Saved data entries
(* ===== verification/Nodata.v ===== *)
(** The nodata service ([modules/nodata]): which series are watched
    ([config]), their newest collected points ([collector]), the judgement
    that decides from them whether a series is silent and makes a mock point
    for it ([judge]), and the sending of the mock points ([sender]).

    The rows of the table of configurations, the hosts of a group, the last
    points the API answers and the success of a post are arguments; the clock
    is an argument of each task. *)
From S2P Require Export Transfer GraphStore.
From Stdlib Require Import Ascii.
Local Open Scope string_scope.

(** * State *)

(** Source: common/model/nodata.go, type NodataConfig. *)
Record NodataConfig := mkNd {
  nd_Id : Z; nd_Name : string; nd_ObjType : string; nd_Endpoint : string; nd_Metric : string;
  nd_Tags : tagmap; nd_Type : string; nd_Step : Z; nd_Mock : f64 }.
(** Source: common/model/nodata.go, NewNodataConfig. *)
Definition NewNodataConfig := mkNd.

(** Source: modules/nodata/collector/collector.go, type DataItem. *)
Record DataItem := mkDataItem { di_Ts : Z; di_Value : f64; di_FStatus : string; di_FTs : Z }.
(** Source: modules/nodata/collector/collector.go, NewDataItem. *)
Definition NewDataItem := mkDataItem.

(** Source: modules/nodata/judge/status.go, type NodataStatus. *)
Record NodataStatus := mkStatus { ns_Key : string; ns_Status : string; ns_Cnt : Z; ns_Ts : Z }.
(** Source: modules/nodata/judge/status.go, NewNodataStatus. *)
Definition NewNodataStatus := mkStatus.

(** The caches of the packages. The front of a list comes first. *)
Record NdState := mkNdState {
  nd_ConfigMap : gmap string NodataConfig;
  nd_ItemMap : gmap string (list DataItem);
  nd_StatusMap : gmap string NodataStatus;
  nd_MockMap : gmap string JsonMetaData }.
Notation N := (M NdState).
Definition nd_set_config v s := mkNdState v (nd_ItemMap s) (nd_StatusMap s) (nd_MockMap s).
Definition nd_set_items v s := mkNdState (nd_ConfigMap s) v (nd_StatusMap s) (nd_MockMap s).
Definition nd_set_status v s := mkNdState (nd_ConfigMap s) (nd_ItemMap s) v (nd_MockMap s).
Definition nd_set_mocks v s := mkNdState (nd_ConfigMap s) (nd_ItemMap s) (nd_StatusMap s) v.

(** * The collected points *)

(** Source: modules/nodata/collector/collector.go, GetFirstItem. *)
Definition GetFirstItem (key : string) (s : NdState) : option DataItem := l ← nd_ItemMap s !! key; head l.

(** Source: modules/nodata/collector/collector.go, AddItem. *)
Definition nd_AddItem (key : string) (val : DataItem) : N unit :=
  modify (fun s => nd_set_items (<[key := PushFrontViolently 3 val (default [] (nd_ItemMap s !! key))]> (nd_ItemMap s)) s).

(** Source: modules/nodata/collector/collector.go, RemoveItem. *)
Definition nd_RemoveItem (key : string) : N unit := modify (fun s => nd_set_items (delete key (nd_ItemMap s)) s).

(** Source: modules/nodata/collector/collector_cron.go, fetchItemsAndStore. [query] is the API, [None] its error; [fts] the clock. The result is the size, or the error. *)
Definition fetchItemsAndStore (query : list (string * string) -> option (list (option GraphLastResp))) (fts : Z) (fetchKeys : list string) : N (option Z) :=
  if (length fetchKeys <? 1)%nat then ret (Some 0%Z)
  else
    do! cfg := gets nd_ConfigMap in
    let args := omap (fun key => ndcfg ← cfg !! key; Some (nd_Endpoint ndcfg, Counter (nd_Metric ndcfg) (nd_Tags ndcfg))) fetchKeys in
    if (length args <? 1)%nat then ret (Some 0%Z)
    else
      match query args with
      | None => ret None
      | Some resp =>
          do! _ := forM resp (fun glr =>
            match glr with
            | Some (mkLastResp e c (Some v)) => nd_AddItem (PK2 e c) (NewDataItem (rd_Timestamp v) (rd_Value v) "OK" fts)
            | _ => skip
            end) in
          ret (Some (Z.of_nat (length resp)))
      end.

(** The keys in slices of [n]. *)
Fixpoint slices {A} (fuel : nat) (n : nat) (l : list A) : list (list A) :=
  match fuel with
  | O => []
  | S fuel => match l with [] => [] | _ => take n l :: slices fuel n (drop n l) end
  end.

(** Source: modules/nodata/collector/collector_cron.go, collectDataOnce. The slices are fetched one after the other. *)
Definition collectDataOnce (batch : Z) (query : list (string * string) -> option (list (option GraphLastResp))) (fts : Z) (keys : list string) : N Z :=
  let batch := if (batch <? 100)%Z || (1000 <? batch)%Z then 200%Z else batch in
  foldM (fun collectCnt fetchKeys =>
    do! size := fetchItemsAndStore query fts fetchKeys in
    ret (collectCnt + default 0%Z size)%Z) 0%Z (slices (length keys) (Z.to_nat batch) keys).

(** * The judgement *)

(** Source: modules/nodata/judge/status.go, LastTs. *)
Definition LastTs (key : string) (s : NdState) : Z := match nd_StatusMap s !! key with Some v => ns_Ts v | None => 0%Z end.

(** Source: modules/nodata/judge/status.go, TurnOk. *)
Definition TurnOk (key : string) (ts : Z) : N unit :=
  modify (fun s => nd_set_status
    (match nd_StatusMap s !! key with
     | None => <[key := NewNodataStatus key "OK" 0 ts]> (nd_StatusMap s)
     | Some ns => <[key := mkStatus (ns_Key ns) "OK" 0 ts]> (nd_StatusMap s)
     end) s).

(** Source: modules/nodata/judge/status.go, TurnNodata. *)
Definition TurnNodata (key : string) (ts : Z) : N unit :=
  modify (fun s => nd_set_status
    (match nd_StatusMap s !! key with
     | None => <[key := NewNodataStatus key "NODATA" 1 ts]> (nd_StatusMap s)
     | Some ns => <[key := mkStatus (ns_Key ns) "NODATA" (ns_Cnt ns +! 1)%Z ts]> (nd_StatusMap s)
     end) s).

(** Source: modules/nodata/judge/judge_cron.go, genTs. *)
Definition genTs (nowTs step : Z) : res Z :=
  let step := if (step <? 1)%Z then 60%Z else step in
  let! r := go_rem nowTs step in
  Ret (nowTs -! r -! 2 *! step)%Z.

(** Source: modules/nodata/judge/judge_cron.go, getTimeout. *)
Definition getTimeout (step : Z) : Z := if (step <? 60)%Z then 180%Z else (step *! 3)%Z.

(** Source: modules/nodata/judge/judge_cron.go, const minfloat64. *)
Definition minfloat64 : f64 := f64_dec 1 6.
(** Source: modules/nodata/judge/judge_cron.go, fCompare. *)
Definition fCompare (left right : f64) : Z :=
  let sub := fsub left right in
  if flt (SFopp minfloat64) sub && flt sub minfloat64 then 0%Z
  else if fle minfloat64 sub then 1%Z else (-1)%Z.

(** Source: modules/nodata/sender/sender.go, AddMock. *)
Definition AddMock (key endpoint metric tags : string) (ts : Z) (dstype : string) (step : Z) (value : value) : N unit :=
  modify (fun s => nd_set_mocks (<[key := mkJsonMetaData metric endpoint ts step value dstype tags]> (nd_MockMap s)) s).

## What you have to do:
The entries must all be transcribed exactly.

## Answer space:
(* ===== verification/Nodata.v ===== *)
(** The nodata service ([modules/nodata]): which series are watched
    ([config]), their newest collected points ([collector]), the judgement
    that decides from them whether a series is silent and makes a mock point
    for it ([judge]), and the sending of the mock points ([sender]).

    The rows of the table of configurations, the hosts of a group, the last
    points the API answers and the success of a post are arguments; the clock
    is an argument of each task. *)
From S2P Require Export Transfer GraphStore.
From Stdlib Require Import Ascii.
Local Open Scope string_scope.

(** * State *)

(** Source: common/model/nodata.go, type NodataConfig. *)
Record NodataConfig := mkNd {
  nd_Id : Z; nd_Name : string; nd_ObjType : string; nd_Endpoint : string; nd_Metric : string;
  nd_Tags : tagmap; nd_Type : string; nd_Step : Z; nd_Mock : f64 }.
(** Source: common/model/nodata.go, NewNodataConfig. *)
Definition NewNodataConfig := mkNd.

(** Source: modules/nodata/collector/collector.go, type DataItem. *)
Record DataItem := mkDataItem { di_Ts : Z; di_Value : f64; di_FStatus : string; di_FTs : Z }.
(** Source: modules/nodata/collector/collector.go, NewDataItem. *)
Definition NewDataItem := mkDataItem.

(** Source: modules/nodata/judge/status.go, type NodataStatus. *)
Record NodataStatus := mkStatus { ns_Key : string; ns_Status : string; ns_Cnt : Z; ns_Ts : Z }.
(** Source: modules/nodata/judge/status.go, NewNodataStatus. *)
Definition NewNodataStatus := mkStatus.

(** The caches of the packages. The front of a list comes first. *)
Record NdState := mkNdState {
  nd_ConfigMap : gmap string NodataConfig;
  nd_ItemMap : gmap string (list DataItem);
  nd_StatusMap : gmap string NodataStatus;
  nd_MockMap : gmap string JsonMetaData }.
Notation N := (M NdState).
Definition nd_set_config v s := mkNdState v (nd_ItemMap s) (nd_StatusMap s) (nd_MockMap s).
Definition nd_set_items v s := mkNdState (nd_ConfigMap s) v (nd_StatusMap s) (nd_MockMap s).
Definition nd_set_status v s := mkNdState (nd_ConfigMap s) (nd_ItemMap s) v (nd_MockMap s).
Definition nd_set_mocks v s := mkNdState (nd_ConfigMap s) (nd_ItemMap s) (nd_StatusMap s) v.

(** * The collected points *)

(** Source: modules/nodata/collector/collector.go, GetFirstItem. *)
Definition GetFirstItem (key : string) (s : NdState) : option DataItem := l ← nd_ItemMap s !! key; head l.

(** Source: modules/nodata/collector/collector.go, AddItem. *)
Definition nd_AddItem (key : string) (val : DataItem) : N unit :=
  modify (fun s => nd_set_items (<[key := PushFrontViolently 3 val (default [] (nd_ItemMap s !! key))]> (nd_ItemMap s)) s).

(** Source: modules/nodata/collector/collector.go, RemoveItem. *)
Definition nd_RemoveItem (key : string) : N unit := modify (fun s => nd_set_items (delete key (nd_ItemMap s)) s).

(** Source: modules/nodata/collector/collector_cron.go, fetchItemsAndStore. [query] is the API, [None] its error; [fts] the clock. The result is the size, or the error. *)
Definition fetchItemsAndStore (query : list (string * string) -> option (list (option GraphLastResp))) (fts : Z) (fetchKeys : list string) : N (option Z) :=
  if (length fetchKeys <? 1)%nat then ret (Some 0%Z)
  else
    do! cfg := gets nd_ConfigMap in
    let args := omap (fun key => ndcfg ← cfg !! key; Some (nd_Endpoint ndcfg, Counter (nd_Metric ndcfg) (nd_Tags ndcfg))) fetchKeys in
    if (length args <? 1)%nat then ret (Some 0%Z)
    else
      match query args with
      | None => ret None
      | Some resp =>
          do! _ := forM resp (fun glr =>
            match glr with
            | Some (mkLastResp e c (Some v)) => nd_AddItem (PK2 e c) (NewDataItem (rd_Timestamp v) (rd_Value v) "OK" fts)
            | _ => skip
            end) in
          ret (Some (Z.of_nat (length resp)))
      end.

(** The keys in slices of [n]. *)
Fixpoint slices {A} (fuel : nat) (n : nat) (l : list A) : list (list A) :=
  match fuel with
  | O => []
  | S fuel => match l with [] => [] | _ => take n l :: slices fuel n (drop n l) end
  end.

(** Source: modules/nodata/collector/collector_cron.go, collectDataOnce. The slices are fetched one after the other. *)
Definition collectDataOnce (batch : Z) (query : list (string * string) -> option (list (option GraphLastResp))) (fts : Z) (keys : list string) : N Z :=
  let batch := if (batch <? 100)%Z || (1000 <? batch)%Z then 200%Z else batch in
  foldM (fun collectCnt fetchKeys =>
    do! size := fetchItemsAndStore query fts fetchKeys in
    ret (collectCnt + default 0%Z size)%Z) 0%Z (slices (length keys) (Z.to_nat batch) keys).

(** * The judgement *)

(** Source: modules/nodata/judge/status.go, LastTs. *)
Definition LastTs (key : string) (s : NdState) : Z := match nd_StatusMap s !! key with Some v => ns_Ts v | None => 0%Z end.

(** Source: modules/nodata/judge/status.go, TurnOk. *)
Definition TurnOk (key : string) (ts : Z) : N unit :=
  modify (fun s => nd_set_status
    (match nd_StatusMap s !! key with
     | None => <[key := NewNodataStatus key "OK" 0 ts]> (nd_StatusMap s)
     | Some ns => <[key := mkStatus (ns_Key ns) "OK" 0 ts]> (nd_StatusMap s)
     end) s).

(** Source: modules/nodata/judge/status.go, TurnNodata. *)
Definition TurnNodata (key : string) (ts : Z) : N unit :=
  modify (fun s => nd_set_status
    (match nd_StatusMap s !! key with
     | None => <[key := NewNodataStatus key "NODATA" 1 ts]> (nd_StatusMap s)
     | Some ns => <[key := mkStatus (ns_Key ns) "NODATA" (ns_Cnt ns +! 1)%Z ts]> (nd_StatusMap s)
     end) s).

(** Source: modules/nodata/judge/judge_cron.go, genTs. *)
Definition genTs (nowTs step : Z) : res Z :=
  let step := if (step <? 1)%Z then 60%Z else step in
  let! r := go_rem nowTs step in
  Ret (nowTs -! r -! 2 *! step)%Z.

(** Source: modules/nodata/judge/judge_cron.go, getTimeout. *)
Definition getTimeout (step : Z) : Z := if (step <? 60)%Z then 180%Z else (step *! 3)%Z.

(** Source: modules/nodata/judge/judge_cron.go, const minfloat64. *)
Definition minfloat64 : f64 := f64_dec 1 6.
(** Source: modules/nodata/judge/judge_cron.go, fCompare. *)
Definition fCompare (left right : f64) : Z :=
  let sub := fsub left right in
  if flt (SFopp minfloat64) sub && flt sub minfloat64 then 0%Z
  else if fle minfloat64 sub then 1%Z else (-1)%Z.

(** Source: modules/nodata/sender/sender.go, AddMock. *)
Definition AddMock (key endpoint metric tags : string) (ts : Z) (dstype : string) (step : Z) (value : value) : N unit :=
  modify (fun s => nd_set_mocks (<[key := mkJsonMetaData metric endpoint ts step value dstype tags]> (nd_MockMap s)) s).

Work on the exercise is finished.